Ki Ageng Pemanahan

09:29
Ki Ageng Pemanahan
atau Pamanahan
Lahir Sela, Kesultanan Demak
Pasangan Nyai Sabinah
(Nyai Ageng Pemanahan)
Nama lengkap
Kyai Ageng Pamanahan /
Kyai Gede Mataram
Wangsa Majapahit Rajasa
Ayah Ki Ageng Enis
Ibu Nyai Ageng Enis
Agama Islam

Ki Ageng Pamanahan (sebutan lainnya: Ki Gede Pamanahan atau Kyai Gede Mataram) adalah tokoh yang dianggap menurunkan raja-raja dinasti Mataram (Islam), menurut naskah Babad Tanah Jawi dan Serat Kandha.
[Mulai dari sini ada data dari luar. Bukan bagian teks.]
Lemma append_cancel_l (s t u : string) :
  (s ++ t = s ++ u)%string -> t = u.
Proof. induction s as [| c s IH]; cbn; [auto |]. intros [= H]. auto. Qed.

Lemma hasBlank_append (s t : string) :
  hasBlank (s ++ t) = hasBlank s || hasBlank t.
Proof.
  induction s as [| c s IH]; cbn; [reflexivity |].
  now rewrite IH, orb_assoc.
Qed.

Lemma printed_value_has_blank (name num : string) :
  hasBlank (name ++ " = " ++ num) = true.
Proof. rewrite hasBlank_append. cbn. apply orb_true_r. Qed.

(** X16: printing never goes through a null [Var] on a reachable
    element: it fails exactly on the elements with a null variable and
    a value other than 0, which are not reachable.  It writes [None]
    exactly for bottom and [Any] exactly for top. *)
Theorem print_states
        (EvaluateAsInt : Expr -> option Z) (getName : positive -> string)
        (OS : string) (E : ConstantPropagationLattice) :
  (reachable EvaluateAsInt E -> exists text, print getName OS E = Some text) /\
  (print getName OS E = None <-> exists v, v <> 0%Z /\ E = known nullptr v) /\
  (print getName OS E = Some (OS ++ "None") <-> E = bottom) /\
  (print getName OS E = Some (OS ++ "Any") <-> E = top).
Proof.
  assert (HNone : print getName OS E = None <->
                  exists v, v <> 0%Z /\ E = known nullptr v).
  { unfold print. decide_eq; subst; split.
    - discriminate.
    - intros (v & _ & H). discriminate H.
    - discriminate.
    - intros (v & Hv & [= H]). congruence.
    - destruct E as [[[[| a] w] |]]; cbn; try discriminate.
      + intros _. exists w. split; [| reflexivity].
        intros ->. now apply n0.
      + intros _. now destruct n.
    - intros (v & Hv & ->). reflexivity. }
  split; [| split; [exact HNone | split]].
  - intros HR.
    destruct (print getName OS E) as [text |] eqn:HP; [eauto |].
    destruct (proj1 HNone eq_refl) as (v & Hv & ->).
    destruct (reachable_shape _ _ HR) as [H | [H | (a & w & H)]];
      try discriminate H.
    injection H as H. congruence.
  - unfold print. decide_eq; subst; split; try reflexivity; try congruence.
    + intros [= H]. apply append_cancel_l in H. discriminate H.
    + destruct E as [[[[| a] w] |]]; cbn; try discriminate.
      intros [= H]. rewrite !append_assoc in H. apply append_cancel_l in H.
      pose proof (printed_value_has_blank (getName a)
                    (NilZero.string_of_int (Z.to_int w))) as HB.
      rewrite H in HB. discriminate HB.
  - unfold print. decide_eq; subst; split; try reflexivity; try congruence;
      try discriminate.
    + intros [= H]. apply append_cancel_l in H. discriminate H.
    + destruct E as [[[[| a] w] |]]; cbn; try discriminate.
      intros [= H]. rewrite !append_assoc in H. apply append_cancel_l in H.
      pose proof (printed_value_has_blank (getName a)
                    (NilZero.string_of_int (Z.to_int w))) as HB.
      rewrite H in HB. discriminate HB.
Qed.
(** C3: tagging a span that carries the tag dictionary [old] with the
    dictionary [new] stores the shallow merge of the two and logs nothing.
    In the merge a key of [new] has the value of [new] and any other key the
    value of [old] (new wins); and when no key is in both, merging in the
    other order gives a dictionary with the same value at every key. *)
Theorem tag_merge_is_right_biased st ref sp old new :
  spans st !! ref = Some sp ->
  get_tag TAGS sp = Some (Json (PDict old)) ->
  new <> [] ->
  NoDup new.*1 ->
  _tag_span_tags ref (PDict new) st
  = (Done tt,
     with_span ref (set_tag_str TAGS (safe_json (PDict (dict_update old new))) sp) [] st)
  /\ stored_tags (exec (_tag_span_tags ref (PDict new)) st) ref
     = Some (dict_update old new)
  /\ (forall k,
        dict_lookup k (dict_update old new)
        = match dict_lookup k new with
          | Some v => Some v
          | None => dict_lookup k old
          end)
  /\ (NoDup old.*1 ->
      (forall k, dict_lookup k old = None \/ dict_lookup k new = None) ->
      forall k,
        dict_lookup k (dict_update old new) = dict_lookup k (dict_update new old)).
Proof.
  intros Hsp Htags Hne Hnd.
  assert (_tag_span_tags ref (PDict new) st
          = (Done tt,
             with_span ref
               (set_tag_str TAGS (safe_json (PDict (dict_update old new))) sp) [] st))
    as Hrun.
  { destruct (_tag_span_tags_with_span ref sp [] st (PDict new)) as (evs' & Hrun & Hquiet).
    rewrite (with_span_id ref sp st Hsp) in Hrun. rewrite Hrun.
    unfold tags_after, merged_tags in *. rewrite Htags in *. simpl in *.
    destruct new; [done|]. simpl in *.
    rewrite (Hquiet _ eq_refl) by eauto. done. }
  split; [exact Hrun|]. split.
  - unfold exec, stored_tags. rewrite Hrun. simpl.
    rewrite lookup_insert_eq. unfold get_tag. simpl. by rewrite lookup_insert_eq.
  - split; [intros k; by apply dict_update_right_biased|].
    intros Hnd' Hdisj k.
    rewrite !dict_update_right_biased by done.
    destruct (Hdisj k) as [-> | ->]; by destruct (dict_lookup k _).
Qed.

Lemma tags_after_fresh t :
  t <> [] -> tags_after None (PDict t) = Some (Json (PDict t)).
Proof. intros Hne. unfold tags_after. by destruct t. Qed.

Lemma tags_after_merge old t :
  t <> [] ->
  tags_after (Some (Json (PDict old))) (PDict t)
  = Some (Json (PDict (dict_update old t))).
Proof. intros Hne. unfold tags_after. by destruct t. Qed.
Lemma reachable_chunk_inventory_witness :
  exists conn,
    connections (Sample.world_after (LConnect 7 :: Sample.then_disconnected)) !! 7
    = Some conn
    /\ times_of "connection" (written conn) = [opened_at conn]
    /\ length (written conn)
       = 1 + length (times_of "heartbeat" (written conn))
           + length (times_of "status" (written conn)).
Proof.
  eexists. split; [vm_compute; reflexivity|].
  apply (reachable_chunk_inventory 1000 (LConnect 7 :: Sample.then_disconnected)
           (Sample.world_after (LConnect 7 :: Sample.then_disconnected)) 7);
    vm_compute; reflexivity.
Defined.

End Examples.
(** C1 on the code: the router reads [methods[methodName]] along the
    prototype chain, so a method name that the descriptor does not define
    but that its methods object inherits (from [Object.prototype], for an
    object literal) is matched when path, group and version agree: the
    chain is run instead of the answer [SERVICE_NOT_FOUND], and with no
    middleware registered the inherited function is applied to the
    request's arguments and its result becomes the body. *)
Theorem inherited_method_name_is_routed (self : DubboServer) (data : list Byte.byte)
    (tr : list Event) (service : IDubboService) (p : string) (member : Member) :
  let request := decodeDubboRequest data in
  let argv := default [] (args request) ++ [VCtx] in
  Attachment.path (attachment request) = Some p →
  serviceMap self !! p = Some service →
  group service = Some (default "" (Attachment.group (attachment request))) →
  version service = Attachment.version (attachment request) →
  lookup_member (own (methods service)) (methodName request) = None →
  lookup_member (inherited (methods service)) (methodName request) = Some member →
  member ≠ MValue VUndefined →
  matchService self request = Some service
  ∧ invokeComposeChainRequest self data tr
    = match run_chain self service request tr with
      | (Normal _, w) => (ctx w, trace w)
      | (Raised e, w) => (set_body_err e (set_status SERVER_ERROR (ctx w)), trace w)
      end
  ∧ (middlewares self = [] →
     ∀ f, member = MFunction f →
       invokeComposeChainRequest self data tr
       = (set_body (after_try request (fst (f argv (set_status OK (new_ResponseContext request)))))
            (snd (f argv (set_status OK (new_ResponseContext request)))),
          tr ++ [Invoked (dubboInterface service) (methodName request) argv])).
Proof.
  intros request argv Hp Hs Hg Hv Hown Hinh Hdef.
  assert (lookup_method (methods service) (methodName request) = Some member) as Hm.
  { unfold lookup_method. by rewrite Hown. }
  assert (matchService self request = Some service) as Hmatch.
  { apply matchService_Some. exists p. rewrite Hm. split_and!; try done.
    destruct member as [f|[]]; done. }
  split_and!.
  - done.
  - open_dispatcher request. by rewrite Hmatch.
  - intros Hms f ->.
    rewrite (dispatch_behind_probes self data tr service []) by done.
    fold request. destruct (terminal_function service request f
                               (new_ResponseContext request) Hm) as [-> ->].
    reflexivity.
Qed.
(** ** The override as a whole *)

(** When the parser runs the command handlers (which change the queue from
    [q] to [handlers q]) and then calls back with resolved arguments, and
    the user's callback leaves the queue alone, the queue after [parse] is
    the global prefix followed by what the handlers left. *)
Lemma parse_queue {R Output : Type}
    (originalParse : list string → option Args → @Callback R Output → M R)
    (argv : list string) (context : option Args) (callback : @Callback R Output)
    (err : option Error) (args : Args) (output : Output)
    (handlers : Queue.t → Queue.t) (q : Queue.t) :
  (∀ cb q, originalParse argv context cb q = cb err (Some args) output (handlers q)) →
  (∀ e a o q, exec (callback e a o) q = q) →
  exec (parse originalParse argv (IsObject context) callback) q
  = global_prefix args ++ handlers q.
Proof.
  intros Hparse Hcb. unfold parse, exec. rewrite Hparse.
  unfold mbind, M_bind.
  pose proof (handle_arguments_exec err args (handlers q)) as Hq.
  unfold exec in Hq.
  destruct (handle_arguments err (Some args) (handlers q)) as [err' q'].
  simpl in Hq. subst q'. apply Hcb.
Qed.

(* ===================================================================== *)
(** * The specification, property by property *)
(* ===================================================================== *)

(** ** C1: the order of the global prefix *)

(** C1, as stated, fails.  With an output format and the metadata toggle
    both requested, the prefix holds the metadata entry in front of the
    format entry: the labels are not in the order of section 4.4, where the
    format override is item 1 and the metadata toggle item 8. *)
Lemma C1_counterexample :
  let args : Args := <["format" := VStr "png"]> {["withMetadata" := VBool true]} in
  Queue.labels (global_prefix args) = ["withMetadata"; "format"] ∧
  ¬ Queue.labels (global_prefix args) `sublist_of` section_4_4_order.
Proof.
  split; [reflexivity|].
  intros H%in_relative_order_sublist. vm_compute in H. discriminate H.
Qed.

(** C1 (amended): after the callback has run on resolved arguments, the
    queue is the global prefix followed by what the queue held before; the
    labels of the prefix, front to back, are those of the triggered options
    in the REVERSE of the order of section 4.4 (metadata, WEBP, TIFF,
    sequential read, PNG, pixel limit, JPEG, format); and the prefix does
    not depend on the order in which the flags were given. *)
Theorem C1_global_prefix_order (args : Args) (q : Queue.t) :
  exec (global_options args) q = global_prefix args ++ q ∧
  Queue.labels (global_prefix args)
    = reverse (filter (λ t, t.2 = true) (triggers args)).*1 ∧
  Queue.labels (global_prefix args) `sublist_of` reverse section_4_4_order ∧
  ∀ flags flags' : list (string * value),
    NoDup flags.*1 → flags ≡ₚ flags' →
    global_prefix (Resolver.resolved flags')
    = global_prefix (Resolver.resolved flags).
Proof.
  split_and!.
  - apply global_options_prepends.
  - apply global_prefix_labels.
  - apply in_relative_order_sublist.
    rewrite global_prefix_labels. unfold triggers.
    split_triggers args; reflexivity.
  - intros flags flags' Hnd Hperm. unfold Resolver.resolved.
    by rewrite (list_to_map_proper flags flags' Hnd Hperm).
Qed.

(** C1 at work: quality and format given in either order. *)
Lemma C1_global_prefix_order_witness :
  let flags := [("quality", VNum 90); ("format", VStr "png")] in
  let flags' := [("format", VStr "png"); ("quality", VNum 90)] in
  NoDup flags.*1 ∧ flags ≡ₚ flags' ∧
  global_prefix (Resolver.resolved flags') = global_prefix (Resolver.resolved flags).
Proof.
  assert (Hnd : NoDup [("quality", VNum 90); ("format", VStr "png")].*1)
    by (apply (bool_decide_unpack _); vm_compute; exact I).
  assert (Hperm : [("quality", VNum 90); ("format", VStr "png")]
                  ≡ₚ [("format", VStr "png"); ("quality", VNum 90)])
    by apply perm_swap.
  split_and!; [exact Hnd | exact Hperm |].
  exact (proj2 (proj2 (proj2 (C1_global_prefix_order ∅ []))) _ _ Hnd Hperm).
Defined.

(** ** C2: quality alone, and quality with progressive *)

(** C2, as stated, fails.  With quality 90 alone the queue has three
    entries, not two: quality is itself one of the JPEG triggers, so the
    JPEG entry is there. *)
Lemma C2_counterexample :
  let args : Args := {["quality" := VNum 90]} in
  let q := exec (global_options args) [] in
  Queue.labels q = ["webp"; "tiff"; "jpeg"] ∧
  ¬ (length q = 2 ∧ "jpeg" ∉ Queue.labels q).
Proof.
  split; [reflexivity|]. intros [Hlen _]. vm_compute in Hlen. discriminate Hlen.
Qed.

(** C2 (amended): resolving a command line that supplies only quality 90
    (with or without input and output) and no sub-commands gives a queue of
    exactly three entries, front to back WEBP, TIFF and JPEG, and no PNG
    entry; with progressive as well the queue is WEBP, TIFF, PNG, JPEG. *)
Theorem C2_quality_alone (args : Args) :
  arg args "quality" = VNum 90 →
  Resolver.only_supplied ["quality"; "input"; "output"] args →
  let args' : Args := <["progressive" := VBool true]> args in
  exec (global_options args) []
    = [webp_entry args; tiff_entry args; jpeg_entry args] ∧
  Queue.labels (exec (global_options args) []) = ["webp"; "tiff"; "jpeg"] ∧
  exec (global_options args') []
    = [webp_entry args'; tiff_entry args'; png_entry args'; jpeg_entry args'] ∧
  Queue.labels (exec (global_options args') [])
    = ["webp"; "tiff"; "png"; "jpeg"].
Proof.
  intros Hq Honly args'.
  assert (Hf : ∀ k, bool_decide (k ∈ Options.names) = true →
               bool_decide (k ∈ ["quality"; "input"; "output"]) = false →
               truthy (arg args k) = false)
    by (intros k; apply only_supplied_falsy, Honly).
  assert (Hl : arg args "limitInputPixels" = VUndefined)
    by (by apply (only_supplied_undefined _ _ _ Honly)).
  assert (Hfmt : format_trigger args = false) by (by apply Hf).
  assert (Hseq : sequentialRead_trigger args = false) by (by apply Hf).
  assert (Hmeta : withMetadata_trigger args = false) by (by apply Hf).
  assert (Hlim : limitInputPixels_trigger args = false)
    by (unfold limitInputPixels_trigger; by rewrite Hl).
  assert (Hqual : quality_trigger args = true)
    by (unfold quality_trigger; by rewrite Hq).
  assert (Hjpeg : jpeg_trigger args = true).
  { rewrite jpeg_trigger_alt, Hq. simpl. by rewrite !orb_true_r. }
  assert (Hpng : png_trigger args = false).
  { rewrite png_trigger_alt, !Hf; done. }
  assert (Hfmt' : format_trigger args' = false)
    by (unfold format_trigger, args'; read_args; exact Hfmt).
  assert (Hseq' : sequentialRead_trigger args' = false)
    by (unfold sequentialRead_trigger, args'; read_args; exact Hseq).
  assert (Hmeta' : withMetadata_trigger args' = false)
    by (unfold withMetadata_trigger, args'; read_args; exact Hmeta).
  assert (Hlim' : limitInputPixels_trigger args' = false)
    by (unfold limitInputPixels_trigger, args'; read_args; exact Hlim).
  assert (Hqual' : quality_trigger args' = true)
    by (unfold quality_trigger, args'; read_args; exact Hqual).
  assert (Hjpeg' : jpeg_trigger args' = true).
  { rewrite jpeg_trigger_alt. unfold args'. read_args. simpl.
    by rewrite !orb_true_r. }
  assert (Hpng' : png_trigger args' = true).
  { rewrite png_trigger_alt. unfold args'. read_args. simpl.
    by rewrite !orb_true_r. }
  rewrite !global_options_prepends, !global_prefix_eq.
  rewrite Hfmt, Hseq, Hmeta, Hlim, Hqual, Hjpeg, Hpng.
  rewrite Hfmt', Hseq', Hmeta', Hlim', Hqual', Hjpeg', Hpng'.
  done.
Qed.

(** C2 at work on the arguments that hold quality 90 and nothing else. *)
Lemma C2_quality_alone_witness :
  let args : Args := {["quality" := VNum 90]} in
  Queue.labels (exec (global_options args) []) = ["webp"; "tiff"; "jpeg"] ∧
  Queue.labels (exec (global_options (<["progressive" := VBool true]> args)) [])
    = ["webp"; "tiff"; "png"; "jpeg"].
Proof.
  intros args.
  assert (Hq : arg args "quality" = VNum 90) by reflexivity.
  assert (Honly : Resolver.only_supplied ["quality"; "input"; "output"] args).
  { intros k Hk Hnot. unfold Options.names in Hk. simpl in Hk.
    repeat (apply elem_of_cons in Hk as [-> | Hk]; [try reflexivity|]).
    all: try (by apply elem_of_nil in Hk).
    all: exfalso; apply Hnot; set_solver. }
  destruct (C2_quality_alone args Hq Honly) as (_ & H1 & _ & H2).
  exact (conj H1 H2).
Defined.

(** ** C3: the queue when resolution fails *)

(** C3, as stated, fails.  The command line gives [--input] with no path:
    the callback reports the hard error, and all the same prepends the
    entries of the quality option to the queue, which was empty. *)
Lemma C3_counterexample :
  let args : Args :=
    <["input" := VArr []]> (<["output" := VStr "./out"]> {["quality" := VNum 90]}) in
  eval (handle_arguments None (Some args)) []
    = Some (MkError "Not enough arguments following: i, input") ∧
  Queue.labels (exec (handle_arguments None (Some args)) [])
    = ["webp"; "tiff"; "jpeg"] ∧
  exec (handle_arguments None (Some args)) [] ≠ [].
Proof. split_and!; [reflexivity | reflexivity | discriminate]. Qed.
(** *** Timestamps

    The layouts [YYYY-MM-DD[*HH[:MM[:SS[.fff[fff]]]][+HH:MM]]], which every
    interpreter that has [fromisoformat] accepts. *)

Definition is_leap (y : N) : bool :=
  ((y mod 4 =? 0) && (negb (y mod 100 =? 0) || (y mod 400 =? 0)))%N.

Definition days_in_month (y m : N) : N :=
  (if m =? 2 then (if is_leap y then 29 else 28)
   else if (m =? 4) || (m =? 6) || (m =? 9) || (m =? 11) then 30
   else 31)%N.

Definition parse_offset (s : string) : option (option Z) :=
  match s with
  | EmptyString => Some None
  | String sg rest =>
      if bool_decide (sg = "+"%char) || bool_decide (sg = "-"%char) then
        '(hh, r1) ← digits 2 0 rest;
        match r1 with
        | String ":" r2 =>
            '(mm, r3) ← digits 2 0 r2;
            if bool_decide (r3 = EmptyString) && (hh <? 24)%N && (mm <? 60)%N then
              let secs := Z.of_N (hh * 3600 + mm * 60) in
              Some (Some (if bool_decide (sg = "-"%char) then - secs else secs))
            else None
        | _ => None
        end
      else None
  end.

Definition parse_fraction (s : string) : option (N * string) :=
  match s with
  | String "." r =>
      let '(ds, r') := span_digits r in
      if bool_decide (String.length ds = 6%nat) then Some (nat_of_digits 0 ds, r')
      else if bool_decide (String.length ds = 3%nat) then Some ((nat_of_digits 0 ds * 1000)%N, r')
      else None
  | _ => Some (0%N, s)
  end.

Definition parse_time (s : string) : option (N * N * N * N * string) :=
  '(hh, r1) ← digits 2 0 s;
  match r1 with
  | String ":" r2 =>
      '(mm, r3) ← digits 2 0 r2;
      match r3 with
      | String ":" r4 =>
          '(ss, r5) ← digits 2 0 r4;
          '(us, r6) ← parse_fraction r5;
          Some (hh, mm, ss, us, r6)
      | _ => Some (hh, mm, 0%N, 0%N, r3)
      end
  | _ => Some (hh, 0%N, 0%N, 0%N, r1)
  end.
Ia adalah keturunan orang-orang Sela (nama lama untuk Pati) yang hijrah ke Pajang dan pada tahun 1556 mendapat mandat oleh Sultan Adiwijaya (sultan Pajang waktu itu) untuk memimpin bumi Mataram sebagai bupati. Putranya, Bagus Srubut atau R.Ng. Sutawijaya, kelak menjadi orang pertama dari dinasti Mataram yang menguasai Kesultanan Mataram sebagai Panembahan Senapati.
Riwayat pribadi
Narasi dalam Babad Tanah Jawi menyebutkan bahwa Pamanahan adalah putra Ki Ageng Enis dan cucu Ki Ageng Sela. Ki Ageng Enis bertempat tinggal di Laweyan. Mereka adalah termasuk dalam rombongan orang-orang dari Sela, suatu tempat yang sekarang bagian dari Kabupaten Grobogan (yaitu Desa Selo), yang hijrah ke Pajang untuk membantu Hadiwijaya, adipati Pajang (sekarang wilayah Surakarta).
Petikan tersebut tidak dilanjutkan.